Although cisplatin attacks various tumors with remarkable efficacy, its clinical usage has been limited by its side effects, particularly nephrotoxicity. Salubrinal, a selective eukaryotic translation initiation factor 2 subunit α (eIF2α) dephosphorylation inhibitor, has been found to protect cells from endoplasmic reticulum (ER)-stress-induced cytotoxicity. In this study, we hypothesized that salubrinal would protect against cisplatin-induced nephrotoxicity in a mouse model. Cisplatin treatment significantly increased serum blood urea nitrogen and creatinine levels, renal kidney injury marker (kim-1) mRNA expression, renal cell apoptosis, and renal histopathological changes in mice. Unexpectedly, administration of salubrinal significantly enhanced the cisplatin-induced nephrotoxicity in mice. Salubrinal by itself did not induce alterations in the function or histomorphology of mouse kidneys.

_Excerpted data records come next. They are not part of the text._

(** * MarriageBot: the database wrapper and the Redis relay

    A shallow embedding of [cogs/utils/database.py] (class
    [DatabaseConnection]) and [cogs/redis_handler.py] (class [RedisHandler]),
    with the properties of the transactional wrapper and of the channel
    receive loop.

    Python code runs in a state-and-exception monad: a computation takes the
    state of the objects it can reach and gives back either a returned value
    or a raised exception, together with the state it left behind.  A raised
    exception keeps every mutation done before it, as in Python. *)

From Stdlib Require Import ZArith String Ascii List Bool Lia.
From stdpp Require Import base option list strings gmap.
Import ListNotations.
Local Open Scope string_scope.
Local Open Scope Z_scope.

(** ** Python values and exceptions *)

(** The scalar values that occur as configuration entries and as SQL
    arguments. *)
Inductive pyval : Type :=
| PyNone
| PyBool (b : bool)
| PyInt (z : Z)
| PyStr (s : string)
| PyDatetime (t : Z).

(** What a PostgreSQL statement can fail with ([asyncpg.PostgresError] and its
    subclasses, all of them subclasses of [Exception]). *)
Inductive pg_error : Type :=
| UniqueViolationError
| PostgresSyntaxError
| DataError
| ConnectionDoesNotExistError.

(** The exceptions of the two modules.  [SystemExit] is the only one that does
    not derive from [Exception]. *)
Inductive exn : Type :=
| KeyError (key : string)
| ValueError (msg : string)
| AttributeError (msg : string)
| InterfaceError (msg : string)
| PostgresError (e : pg_error)
| JSONDecodeError (doc : string)
| RuntimeError (msg : string)
| SystemExit (code : Z).

Definition is_Exception (e : exn) : bool :=
  match e with
  | SystemExit _ => false
  | _ => true
  end.

(** [x is False]: identity with the [False] singleton, not falsiness. *)
Definition is_False (v : pyval) : bool :=
  match v with
  | PyBool false => true
  | _ => false
  end.

(** ** The monad of Python computations *)

Inductive outcome (A : Type) : Type :=
| Return (a : A)
| Raise (e : exn).
Arguments Return {A} a.
Arguments Raise {A} e.

Definition M (S A : Type) : Type := S -> outcome A * S.

Definition ret {S A : Type} (a : A) : M S A := fun s => (Return a, s).

Definition raise {S A : Type} (e : exn) : M S A := fun s => (Raise e, s).

Definition bind {S A B : Type} (m : M S A) (k : A -> M S B) : M S B :=
  fun s =>
    match m s with
    | (Return a, s') => k a s'
    | (Raise e, s') => (Raise e, s')
    end.

Definition get {S : Type} : M S S := fun s => (Return s, s).

Definition modify {S : Type} (f : S -> S) : M S unit := fun s => (Return tt, f s).

(** [try: body  except Exception as e: handler e]. An exception that is not an
    [Exception] passes through. *)
Definition try_except {S A : Type} (body : M S A) (handler : exn -> M S A) : M S A :=
  fun s =>
    match body s with
    | (Return a, s') => (Return a, s')
    | (Raise e, s') => if is_Exception e then handler e s' else (Raise e, s')
    end.

(** The computations use stdpp's monad notations: [x ← m; k] and [m ;; k]. *)
#[global] Instance M_ret {S : Type} : MRet (M S) := fun A a => ret a.
#[global] Instance M_bind {S : Type} : MBind (M S) := fun A B k m => bind m k.

(** ** Strings *)

(** [str.casefold] on ASCII text: SQL statements are ASCII. *)
Definition casefold_ascii (c : ascii) : ascii :=
  let n := nat_of_ascii c in
  if (Nat.leb 65 n && Nat.leb n 90)%bool then ascii_of_nat (n + 32) else c.

Fixpoint casefold (s : string) : string :=
  match s with
  | EmptyString => EmptyString
  | String c rest => String (casefold_ascii c) (casefold rest)
  end.

(** [needle in hay] for strings. *)
Fixpoint contains (needle hay : string) : bool :=
  String.prefix needle hay ||
  match hay with
  | EmptyString => false
  | String _ rest => contains needle rest
  end.

(** ** The PostgreSQL session behind a connection

    [asyncpg] and the server are not part of the repository.  The reference
    model below is the session of one connection: the [marriages] table as the
    session sees it, the stack of open transactions (a nested transaction is a
    savepoint) each with the table it would restore, and the failures that the
    coming statements run into.  Readers on other connections see the table
    as it was when the outermost open transaction began. *)

Record Row : Type := mkRow {
  user_id : Z;
  partner_id : Z;
  guild_id : Z;
  timestamp : Z
}.

Record Session : Type := mkSession {
  table : list Row;
  xacts : list (nat * list Row);
  next_xact : nat;
  faults : list (option pg_error)
}.

Definition set_table (t : list Row) (s : Session) : Session :=
  mkSession t (xacts s) (next_xact s) (faults s).
Definition set_xacts (x : list (nat * list Row)) (s : Session) : Session :=
  mkSession (table s) x (next_xact s) (faults s).
Definition set_next_xact (n : nat) (s : Session) : Session :=
  mkSession (table s) (xacts s) n (faults s).
Definition set_faults (f : list (option pg_error)) (s : Session) : Session :=
  mkSession (table s) (xacts s) (next_xact s) f.

(** What every other connection reads. *)
Definition committed (s : Session) : list Row :=
  match last (xacts s) with
  | Some (_, snapshot) => snapshot
  | None => table s
  end.

Fixpoint strip_prefix (p s : string) : option string :=
  match p with
  | EmptyString => Some s
  | String a p' =>
      match s with
      | String b s' => if Ascii.eqb a b then strip_prefix p' s' else None
      | EmptyString => None
      end
  end.

(** [$1] .. [$9] as an index into the argument tuple. *)
Definition placeholder (c : ascii) : option nat :=
  let n := nat_of_ascii c in
  if (Nat.leb 49 n && Nat.leb n 57)%bool then Some (n - 49)%nat else None.

Definition parse_values (s : string) : option (nat * nat * nat * nat) :=
  match list_ascii_of_string s with
  | ["$"; a; ","; " "; "$"; b; ","; " "; "$"; c; ","; " "; "$"; d; ")"]%char =>
      match placeholder a, placeholder b, placeholder c, placeholder d with
      | Some i, Some j, Some k, Some l => Some (i, j, k, l)
      | _, _, _, _ => None
      end
  | _ => None
  end.

Definition insert_into_marriages : string :=
  "INSERT INTO marriages (user_id, partner_id, guild_id, timestamp) VALUES (".

Definition select_by_guild : string :=
  "SELECT * FROM marriages WHERE guild_id=$1".

Definition bind_row (args : list pyval) (cols : nat * nat * nat * nat) : option Row :=
  let '(i, j, k, l) := cols in
  match args !! i, args !! j, args !! k, args !! l with
  | Some (PyInt u), Some (PyInt p), Some (PyInt g), Some (PyDatetime t) =>
      Some (mkRow u p g t)
  | _, _, _, _ => None
  end.

(** The statements the server understands: the insert that [marry] sends, with
    its placeholders in any order, and a selection by guild.  The result is
    the rows given back and the new table. *)
Definition engine (sql : string) (args : list pyval) (t : list Row)
  : pg_error + (list Row * list Row) :=
  match strip_prefix insert_into_marriages sql with
  | Some values =>
      match parse_values values with
      | Some cols =>
          match bind_row args cols with
          | Some r => inr ([], (t ++ [r])%list)
          | None => inl DataError
          end
      | None => inl PostgresSyntaxError
      end
  | None =>
      if String.eqb sql select_by_guild then
        match args with
        | [PyInt g] => inr (List.filter (fun r => Z.eqb (guild_id r) g) t, t)
        | _ => inl DataError
        end
      else inl PostgresSyntaxError
  end.

(** One statement on the session: the next planned failure, if any, else the
    engine. *)
Definition pg_statement (sql : string) (args : list pyval) : M Session (list Row) :=
  fun s =>
    let s' := set_faults (tail (faults s)) s in
    match head (faults s) with
    | Some (Some e) => (Raise (PostgresError e), s')
    | _ =>
        match engine sql args (table s) with
        | inl e => (Raise (PostgresError e), s')
        | inr (rows, t') => (Return rows, set_table t' s')
        end
    end.

(** [Connection.transaction()]: a new transaction object, not yet started. *)
Definition xact_new : M Session nat :=
  fun s => (Return (next_xact s), set_next_xact (S (next_xact s)) s).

Salubrinal significantly enhanced the phosphorylation of eIF2α, the protein expression of activating transcription factor 4 and CCAAT/enhancer binding protein homologous protein, and the cleavage of caspases 12, 9, and 3 in the kidneys of cisplatin-treated mice. Moreover, salubrinal enhanced the cisplatin-induced oxidative stress in the kidneys. The antioxidant N-acetylcysteine significantly reversed the increased renal lipid peroxidation, activated renal caspase cascade, and increased blood BUN and creatinine in cisplatin-alone- or cisplatin plus salubrinal-treated mice. These findings suggest that salubrinal aggravates cisplatin-induced nephrotoxicity through the enhancement of oxidative stress and ER stress-related cell apoptosis.